Study material
::::::
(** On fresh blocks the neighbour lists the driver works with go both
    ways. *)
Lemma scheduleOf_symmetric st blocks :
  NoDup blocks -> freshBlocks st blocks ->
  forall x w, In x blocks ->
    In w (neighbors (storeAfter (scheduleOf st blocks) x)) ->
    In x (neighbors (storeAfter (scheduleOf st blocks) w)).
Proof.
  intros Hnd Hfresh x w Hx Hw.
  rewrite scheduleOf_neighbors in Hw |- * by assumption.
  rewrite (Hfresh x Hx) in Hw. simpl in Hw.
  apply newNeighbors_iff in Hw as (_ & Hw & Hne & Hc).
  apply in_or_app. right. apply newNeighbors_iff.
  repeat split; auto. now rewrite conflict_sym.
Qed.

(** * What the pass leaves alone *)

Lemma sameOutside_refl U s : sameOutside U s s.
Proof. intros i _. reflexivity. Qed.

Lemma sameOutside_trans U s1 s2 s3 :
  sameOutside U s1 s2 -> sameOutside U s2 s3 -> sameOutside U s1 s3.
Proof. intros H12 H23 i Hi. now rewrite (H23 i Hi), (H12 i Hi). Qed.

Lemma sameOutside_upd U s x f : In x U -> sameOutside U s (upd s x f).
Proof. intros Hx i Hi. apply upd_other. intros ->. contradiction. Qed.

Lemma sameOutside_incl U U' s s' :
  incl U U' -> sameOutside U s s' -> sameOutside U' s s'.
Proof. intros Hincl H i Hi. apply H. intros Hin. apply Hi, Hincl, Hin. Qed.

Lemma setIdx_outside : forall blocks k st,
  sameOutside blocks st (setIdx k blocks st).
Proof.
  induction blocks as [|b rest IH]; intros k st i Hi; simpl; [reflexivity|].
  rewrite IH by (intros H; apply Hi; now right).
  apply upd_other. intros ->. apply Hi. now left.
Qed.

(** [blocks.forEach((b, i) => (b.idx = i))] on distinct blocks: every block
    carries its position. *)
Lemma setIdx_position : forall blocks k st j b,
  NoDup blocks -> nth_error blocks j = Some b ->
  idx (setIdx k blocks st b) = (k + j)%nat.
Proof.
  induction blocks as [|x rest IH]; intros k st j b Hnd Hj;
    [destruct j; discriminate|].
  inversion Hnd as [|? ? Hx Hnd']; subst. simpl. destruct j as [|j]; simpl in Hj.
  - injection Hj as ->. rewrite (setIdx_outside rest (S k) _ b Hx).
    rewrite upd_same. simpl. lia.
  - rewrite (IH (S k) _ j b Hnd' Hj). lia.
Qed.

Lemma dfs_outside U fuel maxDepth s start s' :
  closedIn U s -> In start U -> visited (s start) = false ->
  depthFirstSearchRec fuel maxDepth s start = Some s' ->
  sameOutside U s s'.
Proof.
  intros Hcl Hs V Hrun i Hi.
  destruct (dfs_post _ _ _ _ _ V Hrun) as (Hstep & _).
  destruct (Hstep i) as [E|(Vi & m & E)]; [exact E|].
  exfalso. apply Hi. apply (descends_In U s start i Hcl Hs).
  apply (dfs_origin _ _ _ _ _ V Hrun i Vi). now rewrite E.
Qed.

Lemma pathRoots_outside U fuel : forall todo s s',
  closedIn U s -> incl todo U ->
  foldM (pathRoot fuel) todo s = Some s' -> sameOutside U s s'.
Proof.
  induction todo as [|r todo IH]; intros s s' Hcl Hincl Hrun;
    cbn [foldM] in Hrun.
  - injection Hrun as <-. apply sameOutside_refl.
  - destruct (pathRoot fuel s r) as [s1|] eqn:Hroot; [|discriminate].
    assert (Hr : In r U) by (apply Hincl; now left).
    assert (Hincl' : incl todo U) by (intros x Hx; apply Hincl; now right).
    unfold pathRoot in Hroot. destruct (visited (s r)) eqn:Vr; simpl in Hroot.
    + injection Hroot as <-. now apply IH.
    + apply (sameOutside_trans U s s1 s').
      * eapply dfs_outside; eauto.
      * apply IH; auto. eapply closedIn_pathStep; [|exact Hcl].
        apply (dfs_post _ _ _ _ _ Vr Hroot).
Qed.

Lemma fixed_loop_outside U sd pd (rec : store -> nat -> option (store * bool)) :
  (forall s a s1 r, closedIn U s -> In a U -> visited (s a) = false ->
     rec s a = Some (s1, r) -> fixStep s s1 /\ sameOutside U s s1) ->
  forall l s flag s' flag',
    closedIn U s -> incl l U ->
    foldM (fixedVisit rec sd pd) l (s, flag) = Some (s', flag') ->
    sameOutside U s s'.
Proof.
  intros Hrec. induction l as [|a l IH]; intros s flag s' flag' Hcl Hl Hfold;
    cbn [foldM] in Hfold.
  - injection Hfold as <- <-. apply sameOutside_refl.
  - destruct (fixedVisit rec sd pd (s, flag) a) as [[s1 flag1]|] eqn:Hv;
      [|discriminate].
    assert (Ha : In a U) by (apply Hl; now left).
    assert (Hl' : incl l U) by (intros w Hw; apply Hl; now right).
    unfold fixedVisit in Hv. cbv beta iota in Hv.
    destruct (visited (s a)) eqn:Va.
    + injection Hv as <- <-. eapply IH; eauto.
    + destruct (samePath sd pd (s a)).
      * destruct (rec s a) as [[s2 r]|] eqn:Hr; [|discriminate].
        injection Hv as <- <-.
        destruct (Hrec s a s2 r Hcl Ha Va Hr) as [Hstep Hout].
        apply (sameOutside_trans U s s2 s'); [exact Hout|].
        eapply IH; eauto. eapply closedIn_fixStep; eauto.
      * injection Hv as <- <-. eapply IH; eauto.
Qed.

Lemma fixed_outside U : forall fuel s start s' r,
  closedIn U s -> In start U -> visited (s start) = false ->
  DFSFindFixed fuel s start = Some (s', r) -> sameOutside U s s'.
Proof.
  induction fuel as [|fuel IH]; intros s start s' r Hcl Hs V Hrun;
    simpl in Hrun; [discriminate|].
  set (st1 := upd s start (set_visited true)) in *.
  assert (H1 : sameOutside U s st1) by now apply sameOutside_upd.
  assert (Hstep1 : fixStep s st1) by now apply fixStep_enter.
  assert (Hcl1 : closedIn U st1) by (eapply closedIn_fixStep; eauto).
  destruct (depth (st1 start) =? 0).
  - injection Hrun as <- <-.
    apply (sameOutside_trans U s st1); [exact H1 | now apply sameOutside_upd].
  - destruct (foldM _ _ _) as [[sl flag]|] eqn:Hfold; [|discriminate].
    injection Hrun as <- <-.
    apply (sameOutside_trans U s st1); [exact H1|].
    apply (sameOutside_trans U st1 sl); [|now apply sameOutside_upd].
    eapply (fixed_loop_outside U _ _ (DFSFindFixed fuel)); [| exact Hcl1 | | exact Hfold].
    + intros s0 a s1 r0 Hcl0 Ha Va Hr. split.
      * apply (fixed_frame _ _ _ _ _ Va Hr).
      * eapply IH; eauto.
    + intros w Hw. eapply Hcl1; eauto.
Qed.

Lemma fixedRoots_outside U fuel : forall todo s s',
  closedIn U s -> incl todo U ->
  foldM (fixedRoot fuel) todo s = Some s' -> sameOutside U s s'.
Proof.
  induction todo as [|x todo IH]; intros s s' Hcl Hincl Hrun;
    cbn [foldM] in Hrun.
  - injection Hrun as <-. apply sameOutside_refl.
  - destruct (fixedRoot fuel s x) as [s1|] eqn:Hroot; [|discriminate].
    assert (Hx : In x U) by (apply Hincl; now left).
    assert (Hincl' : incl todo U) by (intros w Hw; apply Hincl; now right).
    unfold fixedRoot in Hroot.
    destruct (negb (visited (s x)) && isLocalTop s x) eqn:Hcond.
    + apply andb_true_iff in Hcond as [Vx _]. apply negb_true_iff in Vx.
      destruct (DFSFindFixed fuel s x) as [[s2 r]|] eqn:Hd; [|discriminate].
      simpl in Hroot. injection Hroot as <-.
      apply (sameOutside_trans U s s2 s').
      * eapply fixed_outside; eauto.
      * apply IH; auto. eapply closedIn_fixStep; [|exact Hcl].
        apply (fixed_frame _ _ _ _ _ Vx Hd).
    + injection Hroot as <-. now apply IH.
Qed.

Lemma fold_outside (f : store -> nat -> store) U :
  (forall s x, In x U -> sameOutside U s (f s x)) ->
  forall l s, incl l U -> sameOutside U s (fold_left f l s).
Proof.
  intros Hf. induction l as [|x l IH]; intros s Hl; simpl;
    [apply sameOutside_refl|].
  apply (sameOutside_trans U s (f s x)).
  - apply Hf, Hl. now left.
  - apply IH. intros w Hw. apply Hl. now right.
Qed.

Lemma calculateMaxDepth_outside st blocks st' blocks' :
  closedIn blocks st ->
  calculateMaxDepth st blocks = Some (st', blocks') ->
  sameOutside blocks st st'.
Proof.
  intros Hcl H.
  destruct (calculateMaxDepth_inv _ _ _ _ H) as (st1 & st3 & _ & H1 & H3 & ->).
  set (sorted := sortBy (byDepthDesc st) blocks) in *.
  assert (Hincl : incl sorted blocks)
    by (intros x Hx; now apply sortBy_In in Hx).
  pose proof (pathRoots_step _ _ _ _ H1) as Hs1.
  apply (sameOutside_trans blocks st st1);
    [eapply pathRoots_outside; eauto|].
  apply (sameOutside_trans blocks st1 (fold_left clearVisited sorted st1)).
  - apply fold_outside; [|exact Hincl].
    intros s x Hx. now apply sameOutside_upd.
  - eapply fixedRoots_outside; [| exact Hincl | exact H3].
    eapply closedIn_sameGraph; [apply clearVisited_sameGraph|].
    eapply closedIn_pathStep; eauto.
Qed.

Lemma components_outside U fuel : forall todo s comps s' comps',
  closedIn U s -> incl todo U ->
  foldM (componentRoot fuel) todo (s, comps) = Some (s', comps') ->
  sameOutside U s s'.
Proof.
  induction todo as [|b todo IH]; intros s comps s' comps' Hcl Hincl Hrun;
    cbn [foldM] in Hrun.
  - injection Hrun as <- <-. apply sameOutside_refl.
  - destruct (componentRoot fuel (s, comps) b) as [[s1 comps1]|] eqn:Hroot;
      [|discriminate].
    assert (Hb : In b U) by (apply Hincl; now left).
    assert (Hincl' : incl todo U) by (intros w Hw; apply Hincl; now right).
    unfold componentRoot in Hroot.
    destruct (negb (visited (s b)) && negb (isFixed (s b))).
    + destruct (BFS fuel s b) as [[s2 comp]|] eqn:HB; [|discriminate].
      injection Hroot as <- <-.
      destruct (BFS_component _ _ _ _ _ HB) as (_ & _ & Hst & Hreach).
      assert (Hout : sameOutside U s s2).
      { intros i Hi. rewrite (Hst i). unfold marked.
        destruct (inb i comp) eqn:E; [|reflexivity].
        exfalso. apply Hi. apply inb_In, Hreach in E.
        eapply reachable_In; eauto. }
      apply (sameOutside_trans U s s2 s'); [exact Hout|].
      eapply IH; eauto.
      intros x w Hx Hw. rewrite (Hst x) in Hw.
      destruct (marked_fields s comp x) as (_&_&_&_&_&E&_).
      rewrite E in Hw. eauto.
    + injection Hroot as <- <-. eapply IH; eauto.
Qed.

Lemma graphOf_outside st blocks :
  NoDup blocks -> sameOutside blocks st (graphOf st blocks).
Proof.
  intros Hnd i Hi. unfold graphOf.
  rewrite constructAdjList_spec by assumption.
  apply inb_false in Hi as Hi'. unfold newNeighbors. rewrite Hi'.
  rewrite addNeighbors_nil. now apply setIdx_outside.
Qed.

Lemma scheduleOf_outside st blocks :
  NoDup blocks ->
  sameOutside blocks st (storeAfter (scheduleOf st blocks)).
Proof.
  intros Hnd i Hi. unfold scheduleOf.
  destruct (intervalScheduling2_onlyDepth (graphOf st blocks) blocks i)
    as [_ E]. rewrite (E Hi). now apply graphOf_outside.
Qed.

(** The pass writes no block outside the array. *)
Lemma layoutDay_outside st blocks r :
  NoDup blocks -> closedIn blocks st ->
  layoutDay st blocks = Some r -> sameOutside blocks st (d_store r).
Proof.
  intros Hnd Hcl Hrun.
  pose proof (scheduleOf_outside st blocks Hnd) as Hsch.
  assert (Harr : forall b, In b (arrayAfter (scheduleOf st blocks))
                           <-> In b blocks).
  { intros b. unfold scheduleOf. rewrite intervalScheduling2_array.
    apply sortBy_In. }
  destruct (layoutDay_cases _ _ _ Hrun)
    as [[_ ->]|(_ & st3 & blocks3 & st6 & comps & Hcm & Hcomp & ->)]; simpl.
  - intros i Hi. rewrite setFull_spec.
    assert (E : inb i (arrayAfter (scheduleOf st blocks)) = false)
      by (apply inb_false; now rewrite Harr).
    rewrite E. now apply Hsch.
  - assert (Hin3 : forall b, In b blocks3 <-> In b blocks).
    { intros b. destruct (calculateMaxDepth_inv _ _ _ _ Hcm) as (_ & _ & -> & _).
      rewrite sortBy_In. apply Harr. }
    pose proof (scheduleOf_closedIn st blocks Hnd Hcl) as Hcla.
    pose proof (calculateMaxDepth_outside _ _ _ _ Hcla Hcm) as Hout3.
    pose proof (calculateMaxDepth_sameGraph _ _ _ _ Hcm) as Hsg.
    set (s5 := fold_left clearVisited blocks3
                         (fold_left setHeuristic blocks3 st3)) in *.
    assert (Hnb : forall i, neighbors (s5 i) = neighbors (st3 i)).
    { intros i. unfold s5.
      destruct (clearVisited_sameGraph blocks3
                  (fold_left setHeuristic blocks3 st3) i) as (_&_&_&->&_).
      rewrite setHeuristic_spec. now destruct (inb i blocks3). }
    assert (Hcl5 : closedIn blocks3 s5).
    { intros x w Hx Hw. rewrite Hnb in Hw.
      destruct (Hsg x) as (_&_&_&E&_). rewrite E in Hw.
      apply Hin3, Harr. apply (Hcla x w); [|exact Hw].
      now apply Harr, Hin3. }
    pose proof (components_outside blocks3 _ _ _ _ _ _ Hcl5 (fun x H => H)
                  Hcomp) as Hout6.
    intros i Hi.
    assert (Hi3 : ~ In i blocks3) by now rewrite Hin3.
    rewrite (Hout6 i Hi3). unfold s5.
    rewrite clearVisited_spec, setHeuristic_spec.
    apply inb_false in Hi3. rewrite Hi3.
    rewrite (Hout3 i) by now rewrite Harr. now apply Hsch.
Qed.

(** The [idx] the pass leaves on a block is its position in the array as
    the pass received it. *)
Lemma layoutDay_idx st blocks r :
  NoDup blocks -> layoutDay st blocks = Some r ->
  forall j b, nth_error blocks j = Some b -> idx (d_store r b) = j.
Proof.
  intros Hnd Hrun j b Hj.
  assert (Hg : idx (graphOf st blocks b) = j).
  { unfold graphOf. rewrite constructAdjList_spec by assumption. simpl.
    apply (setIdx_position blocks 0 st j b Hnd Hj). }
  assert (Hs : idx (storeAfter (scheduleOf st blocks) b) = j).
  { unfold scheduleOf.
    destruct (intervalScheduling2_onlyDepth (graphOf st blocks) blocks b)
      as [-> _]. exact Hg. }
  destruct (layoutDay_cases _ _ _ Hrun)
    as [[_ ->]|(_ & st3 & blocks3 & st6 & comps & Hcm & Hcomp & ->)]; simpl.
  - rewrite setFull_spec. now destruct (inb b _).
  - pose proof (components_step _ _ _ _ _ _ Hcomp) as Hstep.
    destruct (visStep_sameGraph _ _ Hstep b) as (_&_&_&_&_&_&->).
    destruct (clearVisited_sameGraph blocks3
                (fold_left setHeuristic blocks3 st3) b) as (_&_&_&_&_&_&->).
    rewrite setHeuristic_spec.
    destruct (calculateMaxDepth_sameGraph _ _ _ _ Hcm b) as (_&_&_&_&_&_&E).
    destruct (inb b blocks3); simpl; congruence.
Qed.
::::::
Your goal
The expected output is every line from the material above where "Hcond" can be found.

Your solution
    destruct (negb (visited (s x)) && isLocalTop s x) eqn:Hcond.
    + apply andb_true_iff in Hcond as [Vx _]. apply negb_true_iff in Vx.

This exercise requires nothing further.